---------- RECORDS TO USE ----------
Lemma ended_ring : ring ended_machine [desc0; desc1].
Proof.
  destruct (ring_machine_ring 2 0) as (H0 & H1 & H2 & _). split; [done|]. split; [done|].
  split; [done|]. by vm_compute.
Qed.

Lemma switch_process_ended_undefined_witness :
  switch_process zero_seg some_gen user_frame ended_machine = Undef.
Proof.
  apply (switch_process_ended_undefined ended_machine desc0 desc1 [] zero_seg some_gen user_frame
    (KERNEL_BASE + 1048576) (KERNEL_BASE + 1052672) (KERNEL_BASE + 1056768) 0 4096);
    [apply ended_ring|done|by vm_compute|by vm_compute|apply ended_space|done|by vm_compute|by vm_compute].
Defined.

Lemma init_timer_programs_witness :
  let m := set_idt boot_idt {| idtr_size := 2047; idtr_offset := boot_idt |} fresh_machine in
  exists m' writes, init_timer (fun _ => 3222274048) m = Ok m' /\ sends m m' writes /\
    switching_enabled m' = 0 /\ gate_at m' IRQ_OFFSET = interrupt_gate 3222274048 /\
    (forall pos, 0 <= pos < 256 -> pos <> IRQ_OFFSET -> gate_at m' pos = gate_at m pos) /\
    forall c, let c' := foldl counter_write c writes in
      c_due c' = 0%nat /\ c_mode c' = 2 /\
      c_reload c' * TIMER_INT_FREQ <= TIMER_FREQ < c_reload c' * (TIMER_INT_FREQ + 1).
Proof.
  apply (init_timer_programs (fun _ => 3222274048)); [lia|by vm_compute|by vm_compute].
Defined.

Lemma timer_handler_acknowledges_witness :
  (switching_enabled fresh_machine = 0 \/ current_process fresh_machine = 0 \/
     (exists p, ring fresh_machine [p] /\ current_process fresh_machine = p) ->
   timer_handler zero_seg some_gen user_frame fresh_machine
     = Ok (outportb PIC_COMMAND1 PIC_EOI fresh_machine, None) /\
   ports (outportb PIC_COMMAND1 PIC_EOI fresh_machine) = [] ++ [(32, 32)]) /\
  (forall p x ps, ring fresh_machine (p :: x :: ps) -> current_process fresh_machine = p ->
     pstate fresh_machine p = PROCESS_RUNNING -> switching_enabled fresh_machine <> 0 ->
     exists m' ctx, timer_handler zero_seg some_gen user_frame fresh_machine = Ok (m', Some ctx) /\
       ports m' = [] ++ [(32, 32)]).
Proof. apply (timer_handler_acknowledges fresh_machine), sample_regs. Defined.

Lemma kernel_init_ok_witness :
  exists m', kernel_init 3222274048 3222278144 3222282240 (fun _ => 3222274048) fresh_machine = Ok m' /\
    kernel_heap_at m' boot_blocks /\ idt m' = boot_idt /\
    gate_at m' IRQ_OFFSET = interrupt_gate 3222274048 /\
    gate_at m' 14 = interrupt_gate 3222274048 /\
    (forall pos, 0 <= pos < 256 -> pos <> 14 -> pos <> IRQ_OFFSET ->
       gate_at m' pos = decode_gate (vld 8 (view fresh_machine) (boot_idt + 8 * pos))) /\
    in_kernel m' /\ kernel_part (phys m') (cr3 m') /\ free_frames m' (frames 0 786432) /\
    gdt_st m' = init_gdt 3222278144 3222282240 gdt_boot /\
    current_process m' = 0 /\ switching_enabled m' = 0 /\ interrupts m' = false.
Proof.
  apply (kernel_init_ok 3222274048 3222278144 3222282240 (fun _ => 3222274048) fresh_machine);
    [by vm_compute|by vm_compute|by exists 786688|lia|by split; vm_compute].
Defined.
Definition vstep (B : bus) (top : Z) (i : instr) (s : core * list Z) : option (core * list Z) :=
  let (v, l) := s in
  match i, l with
  | Push r, _ => Some (v, u32 (vreg top l r v) :: l)
  | Pop ESP, w :: l => if w =? vesp top l then Some (v, l) else None
  | Pop r, w :: l => Some (put_reg r w v, l)
  | PushSeg s, _ => Some (v, u32 (get_sreg s (c_seg v)) :: l)
  | PopSeg s, w :: l => Some (with_seg (set_sreg s (u16 w) (c_seg v)) v, l)
  | MovAX imm, _ => Some (put_reg EAX (low_bits 16 imm (g_eax (c_gen v))) v, l)
  | MovAL imm, _ => Some (put_reg EAX (low_bits 8 imm (g_eax (c_gen v))) v, l)
  | MovSeg s, _ => Some (with_seg (set_sreg s (u16 (g_eax (c_gen v))) (c_seg v)) v, l)
  | MovSS, _ => Some (with_ss (u16 (g_eax (c_gen v))) v, l)
  | JmpFar sel, _ => Some (with_code sel (c_eip v) v, l)
  | MovReg ESP _, _ => None
  | MovReg dst src, _ => Some (put_reg dst (vreg top l src v) v, l)
  | Load ESP _, _ => None
  | Load dst off, _ =>
      w ← vword top l (u32 (g_ebp (c_gen v) + off)); Some (put_reg dst w v, l)
  | LoadAX off, _ =>
      w ← vword top l (u32 (g_ebp (c_gen v) + off));
      Some (put_reg EAX (low_bits 16 w (g_eax (c_gen v))) v, l)
  | LoadAL off, _ =>
      w ← vword top l (u32 (g_ebp (c_gen v) + off));
      Some (put_reg EAX (low_bits 8 w (g_eax (c_gen v))) v, l)
  | AddEsp imm, w :: l' =>
      if imm =? 4 then Some (with_flags (flags_add (vesp top l) 4 (c_flags v)) v, l') else None
  | OutImm port, _ => Some (with_mach (outportb port (g_eax (c_gen v)) (c_mach v)) v, l)
  | OutAL, _ => Some (with_mach (outportb (g_edx (c_gen v)) (g_eax (c_gen v)) (c_mach v)) v, l)
  | OutAX, _ => let g := c_gen v in
      Some (with_mach (bus_outw B (u16 (g_edx g)) (u16 (g_eax g)) (c_mach v)) v, l)
  | InAL, _ => let r := bus_inb B (u16 (g_edx (c_gen v))) (c_mach v) in
      Some (put_reg EAX (low_bits 8 r.1 (g_eax (c_gen v))) (with_mach r.2 v), l)
  | InAX, _ => let r := bus_inw B (u16 (g_edx (c_gen v))) (c_mach v) in
      Some (put_reg EAX (low_bits 16 r.1 (g_eax (c_gen v))) (with_mach r.2 v), l)
  | MovCr3, _ => Some (with_mach (set_cr3 (g_eax (c_gen v)) (c_mach v)) v, l)
  | CmpTop0, w :: _ => Some (with_flags (flags_cmp0 w (c_flags v)) v, l)
  | Cli, _ => Some (with_mach (set_interrupts false (c_mach v)) v, l)
  | Sti, _ => Some (with_mach (set_interrupts true (c_mach v)) v, l)
  | Label _, _ => Some (v, l)
  | _, _ => None
  end.

Fixpoint vsteps (B : bus) (top : Z) (code : list instr) (s : core * list Z) : option (core * list Z) :=
  match code with
  | [] => Some s
  | i :: code => s ← vstep B top i s; vsteps B top code s
  end.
----------
**ACTION ITEM:** Pull each line containing "core" from the records.

**RESPONSE TO THIS TASK:**
Definition vstep (B : bus) (top : Z) (i : instr) (s : core * list Z) : option (core * list Z) :=
Fixpoint vsteps (B : bus) (top : Z) (code : list instr) (s : core * list Z) : option (core * list Z) :=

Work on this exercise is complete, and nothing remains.